**DATA SUPPLIED:**
————————

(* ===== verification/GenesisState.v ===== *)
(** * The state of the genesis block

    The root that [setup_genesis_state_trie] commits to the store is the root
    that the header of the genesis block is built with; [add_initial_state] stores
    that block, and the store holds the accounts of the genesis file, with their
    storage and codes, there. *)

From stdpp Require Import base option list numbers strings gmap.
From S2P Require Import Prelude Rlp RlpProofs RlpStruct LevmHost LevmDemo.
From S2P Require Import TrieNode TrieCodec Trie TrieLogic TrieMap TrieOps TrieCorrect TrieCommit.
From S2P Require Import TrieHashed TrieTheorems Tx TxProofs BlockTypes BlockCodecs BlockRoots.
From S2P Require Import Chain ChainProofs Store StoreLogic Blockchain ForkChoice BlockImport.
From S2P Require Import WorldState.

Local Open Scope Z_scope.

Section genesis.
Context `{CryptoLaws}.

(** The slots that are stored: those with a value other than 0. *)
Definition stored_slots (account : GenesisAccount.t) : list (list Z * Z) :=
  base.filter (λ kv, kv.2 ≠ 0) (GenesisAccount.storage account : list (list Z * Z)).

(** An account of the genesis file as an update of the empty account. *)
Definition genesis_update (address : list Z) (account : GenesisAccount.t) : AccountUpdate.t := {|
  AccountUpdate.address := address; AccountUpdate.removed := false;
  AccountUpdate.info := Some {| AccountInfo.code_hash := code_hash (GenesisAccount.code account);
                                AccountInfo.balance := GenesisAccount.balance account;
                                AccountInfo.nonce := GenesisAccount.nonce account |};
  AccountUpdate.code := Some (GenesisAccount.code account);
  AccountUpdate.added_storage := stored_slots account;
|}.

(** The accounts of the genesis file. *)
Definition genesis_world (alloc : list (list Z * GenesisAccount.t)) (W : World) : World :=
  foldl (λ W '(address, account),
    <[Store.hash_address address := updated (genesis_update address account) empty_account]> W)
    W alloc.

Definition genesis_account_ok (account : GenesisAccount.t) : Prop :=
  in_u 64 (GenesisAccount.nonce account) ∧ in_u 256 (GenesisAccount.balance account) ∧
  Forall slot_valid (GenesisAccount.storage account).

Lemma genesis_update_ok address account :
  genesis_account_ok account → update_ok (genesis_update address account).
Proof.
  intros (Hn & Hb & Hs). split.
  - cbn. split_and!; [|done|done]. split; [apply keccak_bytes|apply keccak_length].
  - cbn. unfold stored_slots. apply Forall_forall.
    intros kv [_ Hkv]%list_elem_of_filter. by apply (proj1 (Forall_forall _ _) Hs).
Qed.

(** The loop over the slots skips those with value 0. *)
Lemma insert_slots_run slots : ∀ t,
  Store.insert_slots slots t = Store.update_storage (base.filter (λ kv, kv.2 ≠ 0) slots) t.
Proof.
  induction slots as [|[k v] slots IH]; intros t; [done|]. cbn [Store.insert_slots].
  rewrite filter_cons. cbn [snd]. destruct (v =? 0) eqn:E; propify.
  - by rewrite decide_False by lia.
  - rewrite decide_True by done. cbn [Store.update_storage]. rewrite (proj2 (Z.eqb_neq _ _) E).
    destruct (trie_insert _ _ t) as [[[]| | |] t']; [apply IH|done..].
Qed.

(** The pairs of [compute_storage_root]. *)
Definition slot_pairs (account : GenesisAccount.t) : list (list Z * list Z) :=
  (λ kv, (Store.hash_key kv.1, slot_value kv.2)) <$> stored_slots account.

————————

**ASSIGNED TASK:**
An exact restatement of all the entries above is needed.

**RESPONSE TO THIS TASK:**
(* ===== verification/GenesisState.v ===== *)
(** * The state of the genesis block

    The root that [setup_genesis_state_trie] commits to the store is the root
    that the header of the genesis block is built with; [add_initial_state] stores
    that block, and the store holds the accounts of the genesis file, with their
    storage and codes, there. *)

From stdpp Require Import base option list numbers strings gmap.
From S2P Require Import Prelude Rlp RlpProofs RlpStruct LevmHost LevmDemo.
From S2P Require Import TrieNode TrieCodec Trie TrieLogic TrieMap TrieOps TrieCorrect TrieCommit.
From S2P Require Import TrieHashed TrieTheorems Tx TxProofs BlockTypes BlockCodecs BlockRoots.
From S2P Require Import Chain ChainProofs Store StoreLogic Blockchain ForkChoice BlockImport.
From S2P Require Import WorldState.

Local Open Scope Z_scope.

Section genesis.
Context `{CryptoLaws}.

(** The slots that are stored: those with a value other than 0. *)
Definition stored_slots (account : GenesisAccount.t) : list (list Z * Z) :=
  base.filter (λ kv, kv.2 ≠ 0) (GenesisAccount.storage account : list (list Z * Z)).

(** An account of the genesis file as an update of the empty account. *)
Definition genesis_update (address : list Z) (account : GenesisAccount.t) : AccountUpdate.t := {|
  AccountUpdate.address := address; AccountUpdate.removed := false;
  AccountUpdate.info := Some {| AccountInfo.code_hash := code_hash (GenesisAccount.code account);
                                AccountInfo.balance := GenesisAccount.balance account;
                                AccountInfo.nonce := GenesisAccount.nonce account |};
  AccountUpdate.code := Some (GenesisAccount.code account);
  AccountUpdate.added_storage := stored_slots account;
|}.

(** The accounts of the genesis file. *)
Definition genesis_world (alloc : list (list Z * GenesisAccount.t)) (W : World) : World :=
  foldl (λ W '(address, account),
    <[Store.hash_address address := updated (genesis_update address account) empty_account]> W)
    W alloc.

Definition genesis_account_ok (account : GenesisAccount.t) : Prop :=
  in_u 64 (GenesisAccount.nonce account) ∧ in_u 256 (GenesisAccount.balance account) ∧
  Forall slot_valid (GenesisAccount.storage account).

Lemma genesis_update_ok address account :
  genesis_account_ok account → update_ok (genesis_update address account).
Proof.
  intros (Hn & Hb & Hs). split.
  - cbn. split_and!; [|done|done]. split; [apply keccak_bytes|apply keccak_length].
  - cbn. unfold stored_slots. apply Forall_forall.
    intros kv [_ Hkv]%list_elem_of_filter. by apply (proj1 (Forall_forall _ _) Hs).
Qed.

(** The loop over the slots skips those with value 0. *)
Lemma insert_slots_run slots : ∀ t,
  Store.insert_slots slots t = Store.update_storage (base.filter (λ kv, kv.2 ≠ 0) slots) t.
Proof.
  induction slots as [|[k v] slots IH]; intros t; [done|]. cbn [Store.insert_slots].
  rewrite filter_cons. cbn [snd]. destruct (v =? 0) eqn:E; propify.
  - by rewrite decide_False by lia.
  - rewrite decide_True by done. cbn [Store.update_storage]. rewrite (proj2 (Z.eqb_neq _ _) E).
    destruct (trie_insert _ _ t) as [[[]| | |] t']; [apply IH|done..].
Qed.

(** The pairs of [compute_storage_root]. *)
Definition slot_pairs (account : GenesisAccount.t) : list (list Z * list Z) :=
  (λ kv, (Store.hash_key kv.1, slot_value kv.2)) <$> stored_slots account.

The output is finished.